How can I make this into a single EXE file with the commented Scrapy packages from the disc folder?

I have already tried with --OneFile command in PyInstaller, but it shows the Scrapy error. Why?

Error:

ImportError: No module named 'scrapy.spiderloader'

I am calling Scrapy from a script and spider details are passing inside crawl process() function.
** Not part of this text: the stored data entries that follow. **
(** The user has an order that is paid. *)
Definition has_paid_order (db : Database) (user : User.t) : Prop :=
  exists o, In o (order_rows db)
            /\ User.pk (Order.user o) = User.pk user
            /\ Order.is_payment o = true.

(** The code is applied to the order as a whole. *)
Definition order_level (db : Database) (today : Z) (self : Order.t)
    (c : DiscountCode.t) : bool :=
  DiscountCode.is_valid today c
  && category_eq (DiscountCode.category c) None
  && product_eq (DiscountCode.product c) None
  && implb (DiscountCode.is_first c)
           (negb (exists_ (paid_orders db (Order.user self)))).

(** The value of a line, 0 standing for a line that raises. *)
Definition line_value (db : Database) (today : Z) (d : OrderDetail.t)
    : Decimal :=
  match get_total_price_detail db today d with
  | Ok line => line
  | Raise _ => 0
  end.

(** * Concrete data *)

(** ** Catalogue *)

(** Concrete catalogue: category 1 is the parent of category 2; category 3
    has no parent. *)
Definition electronics : ProductCategory.t :=
  ProductCategory.Build 1 "electronics" None.
Definition phones : ProductCategory.t :=
  ProductCategory.Build 2 "phones" (Some electronics).
Definition books : ProductCategory.t :=
  ProductCategory.Build 3 "books" None.

Definition phone : Product.t :=
  {| Product.pk := 10; Product.title := "phone";
     Product.price := 30 # 100; Product.category := phones |}.
Definition charger : Product.t :=
  {| Product.pk := 11; Product.title := "charger";
     Product.price := 10; Product.category := phones |}.
Definition novel : Product.t :=
  {| Product.pk := 12; Product.title := "novel";
     Product.price := 10; Product.category := books |}.
Definition leaflet : Product.t :=
  {| Product.pk := 13; Product.title := "leaflet";
     Product.price := 0; Product.category := books |}.

(** ** Codes *)

Definition plain_code : DiscountCode.t :=
  {| DiscountCode.code := "PLAIN";
     DiscountCode.off_per := None;
     DiscountCode.off_price := None;
     DiscountCode.min_purchase := None;
     DiscountCode.is_active := true;
     DiscountCode.is_delete := false;
     DiscountCode.is_first := false;
     DiscountCode.exp_date := None;
     DiscountCode.quantity := None;
     DiscountCode.category := None;
     DiscountCode.product := None |}.

Definition with_discount (per : option Z) (fixed : option Decimal)
    (c : DiscountCode.t) : DiscountCode.t :=
  {| DiscountCode.code := DiscountCode.code c;
     DiscountCode.off_per := per;
     DiscountCode.off_price := fixed;
     DiscountCode.min_purchase := DiscountCode.min_purchase c;
     DiscountCode.is_active := DiscountCode.is_active c;
     DiscountCode.is_delete := DiscountCode.is_delete c;
     DiscountCode.is_first := DiscountCode.is_first c;
     DiscountCode.exp_date := DiscountCode.exp_date c;
     DiscountCode.quantity := DiscountCode.quantity c;
     DiscountCode.category := DiscountCode.category c;
     DiscountCode.product := DiscountCode.product c |}.

Definition with_min_purchase (m : option Decimal) (c : DiscountCode.t)
    : DiscountCode.t :=
  {| DiscountCode.code := DiscountCode.code c;
     DiscountCode.off_per := DiscountCode.off_per c;
     DiscountCode.off_price := DiscountCode.off_price c;
     DiscountCode.min_purchase := m;
     DiscountCode.is_active := DiscountCode.is_active c;
     DiscountCode.is_delete := DiscountCode.is_delete c;
     DiscountCode.is_first := DiscountCode.is_first c;
     DiscountCode.exp_date := DiscountCode.exp_date c;
     DiscountCode.quantity := DiscountCode.quantity c;
     DiscountCode.category := DiscountCode.category c;
     DiscountCode.product := DiscountCode.product c |}.

Definition with_scope (cat : option ProductCategory.t)
    (prod : option Product.t) (c : DiscountCode.t) : DiscountCode.t :=
  {| DiscountCode.code := DiscountCode.code c;
     DiscountCode.off_per := DiscountCode.off_per c;
     DiscountCode.off_price := DiscountCode.off_price c;
     DiscountCode.min_purchase := DiscountCode.min_purchase c;
     DiscountCode.is_active := DiscountCode.is_active c;
     DiscountCode.is_delete := DiscountCode.is_delete c;
     DiscountCode.is_first := DiscountCode.is_first c;
     DiscountCode.exp_date := DiscountCode.exp_date c;
     DiscountCode.quantity := DiscountCode.quantity c;
     DiscountCode.category := cat;
     DiscountCode.product := prod |}.

Definition with_exp_date (d : option Z) (c : DiscountCode.t)
    : DiscountCode.t :=
  {| DiscountCode.code := DiscountCode.code c;
     DiscountCode.off_per := DiscountCode.off_per c;
     DiscountCode.off_price := DiscountCode.off_price c;
     DiscountCode.min_purchase := DiscountCode.min_purchase c;
     DiscountCode.is_active := DiscountCode.is_active c;
     DiscountCode.is_delete := DiscountCode.is_delete c;
     DiscountCode.is_first := DiscountCode.is_first c;
     DiscountCode.exp_date := d;
     DiscountCode.quantity := DiscountCode.quantity c;
     DiscountCode.category := DiscountCode.category c;
     DiscountCode.product := DiscountCode.product c |}.

Definition first_only (c : DiscountCode.t) : DiscountCode.t :=
  {| DiscountCode.code := DiscountCode.code c;
     DiscountCode.off_per := DiscountCode.off_per c;
     DiscountCode.off_price := DiscountCode.off_price c;
     DiscountCode.min_purchase := DiscountCode.min_purchase c;
     DiscountCode.is_active := DiscountCode.is_active c;
     DiscountCode.is_delete := DiscountCode.is_delete c;
     DiscountCode.is_first := true;
     DiscountCode.exp_date := DiscountCode.exp_date c;
     DiscountCode.quantity := DiscountCode.quantity c;
     DiscountCode.category := DiscountCode.category c;
     DiscountCode.product := DiscountCode.product c |}.

(** Zero percent off the product [novel]; ten percent off the free product
    [leaflet]. *)
Definition novel_0 : DiscountCode.t :=
  with_scope None (Some novel) (with_discount (Some 0%Z) None plain_code).
Definition leaflet_10 : DiscountCode.t :=
  with_scope None (Some leaflet) (with_discount (Some 10%Z) None plain_code).

(** Ten percent off the whole order, from a total of 50 on. *)
Definition order_10_from_50 : DiscountCode.t :=
  with_min_purchase (Some 50) (with_discount (Some 10%Z) None plain_code).

(** ** Orders *)

(** Concrete orders.  Alice has one paid order; Bob has none. *)
Definition alice : User.t := {| User.pk := 1; User.username := "alice" |}.
Definition bob : User.t := {| User.pk := 2; User.username := "bob" |}.

Definition order_of (pk : Z) (user : User.t) (paid : bool)
    (c : option DiscountCode.t) : Order.t :=
  {| Order.pk := pk; Order.user := user; Order.is_payment := paid;
     Order.discount_code := c |}.

Definition line_of (o : Order.t) (p : Product.t) (n : Z) : OrderDetail.t :=
  {| OrderDetail.order := o; OrderDetail.product := p;
     OrderDetail.final_price := None; OrderDetail.count := n |}.

(** Five percent off the category [phones]. *)
Definition phones_5 : DiscountCode.t :=
  with_scope (Some phones) None (with_discount (Some 5%Z) None plain_code).

Definition two_phones : Order.t := order_of 1 bob false (Some phones_5).

Definition two_phones_db : Database :=
  {| order_rows := [two_phones];
     orderdetail_rows := [line_of two_phones phone 1;
                          line_of two_phones phone 1] |}.

(** Alice, who has a paid order, places an order of two novels with a
    first-order code of fifty percent: the total is the undiscounted 20. *)
Definition first_50 : DiscountCode.t :=
  first_only (with_discount (Some 50%Z) (Some 3) plain_code).

Definition alice_paid : Order.t := order_of 1 alice true None.
Definition alice_second : Order.t := order_of 2 alice false (Some first_50).

Definition alice_db : Database :=
  {| order_rows := [alice_paid; alice_second];
     orderdetail_rows := [line_of alice_paid charger 1;
                          line_of alice_second novel 2] |}.

Definition bob_novel : Order.t := order_of 1 bob false (Some novel_0).
Definition bob_leaflet : Order.t := order_of 2 bob false (Some leaflet_10).

Definition bob_db : Database :=
  {| order_rows := [bob_novel; bob_leaflet];
     orderdetail_rows := [line_of bob_novel novel 1;
                          line_of bob_leaflet leaflet 1] |}.

Definition empty_order (c : DiscountCode.t) : Order.t :=
  order_of 1 bob false (Some c).

Definition empty_db (c : DiscountCode.t) : Database :=
  {| order_rows := [empty_order c]; orderdetail_rows := [] |}.

(** Ten percent off the whole order. *)
Definition order_10 : DiscountCode.t :=
  with_discount (Some 10%Z) None plain_code.




(** Alice's only order, made with a first-order code and stored as paid. *)
Definition alice_first_paid : Order.t :=
  order_of 3 alice true (Some first_50).

Definition alice_first_paid_db : Database :=
  {| order_rows := [alice_first_paid];
     orderdetail_rows := [line_of alice_first_paid novel 2] |}.

(** * Properties *)

(** ** Comparison of decimals *)

Lemma Qlt_bool_iff (a b : Q) : Qlt_bool a b = true <-> a < b.
Proof.
  unfold Qlt_bool. rewrite negb_true_iff.
  split; intro H.
  - apply Qnot_le_lt. intro Hle. apply Qle_bool_iff in Hle. congruence.
  - destruct (Qle_bool b a) eqn:E; [|reflexivity].
    apply Qle_bool_iff in E. exfalso. exact (Qlt_not_le _ _ H E).
Qed.

Lemma Qle_bool_false_iff (a b : Q) : Qle_bool a b = false <-> b < a.
Proof.
  rewrite <- Qlt_bool_iff. unfold Qlt_bool.
  destruct (Qle_bool a b); simpl; split; congruence.
Qed.

Lemma Qle_bool_compat (a b c : Q) : b == c -> Qle_bool a b = Qle_bool a c.
Proof.
  intro H. destruct (Qle_bool a c) eqn:E.
  - apply Qle_bool_iff. apply Qle_bool_iff in E. rewrite H. exact E.
  - apply Qle_bool_false_iff. apply Qle_bool_false_iff in E.
    rewrite H. exact E.
Qed.

(** ** Rounding *)

Lemma round_decimal_two_places (x : Decimal) : two_places (round_decimal x 2).
Proof. exists (half_even (Qnum x * 100) (Qden x)). reflexivity. Qed.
How can I tell PyInstaller to fetch my updated Scrapy package from a location?

Peter Mortensen
  • 30,738
  • 21
  • 105
  • 131
Arun Augustine
  • 1,690
  • 1
  • 13
  • 20
  • have you tried pyinstaller's hiddenimport ? For example: --hidden-import=saidmodule.py – RockAndRoleCoder Mar 25 '19 at 06:09
  • I have tried with hidden imports for package scrapy, from the command line as well as the .spec file. both show the same error. – Arun Augustine Mar 25 '19 at 08:39
  • What is a *"disc folder"*? Do you mean *"dist folder"* or *"dest folder"*? (*"dist"* may or may not be for *"distribution"* (or *"distributable"*?) and *"destination"*, respectively) – Peter Mortensen Mar 26 '23 at 11:33

3 Answers3

7

A very similar issue is discussed in Python Scrapy conversion to EXE file using PyInstaller.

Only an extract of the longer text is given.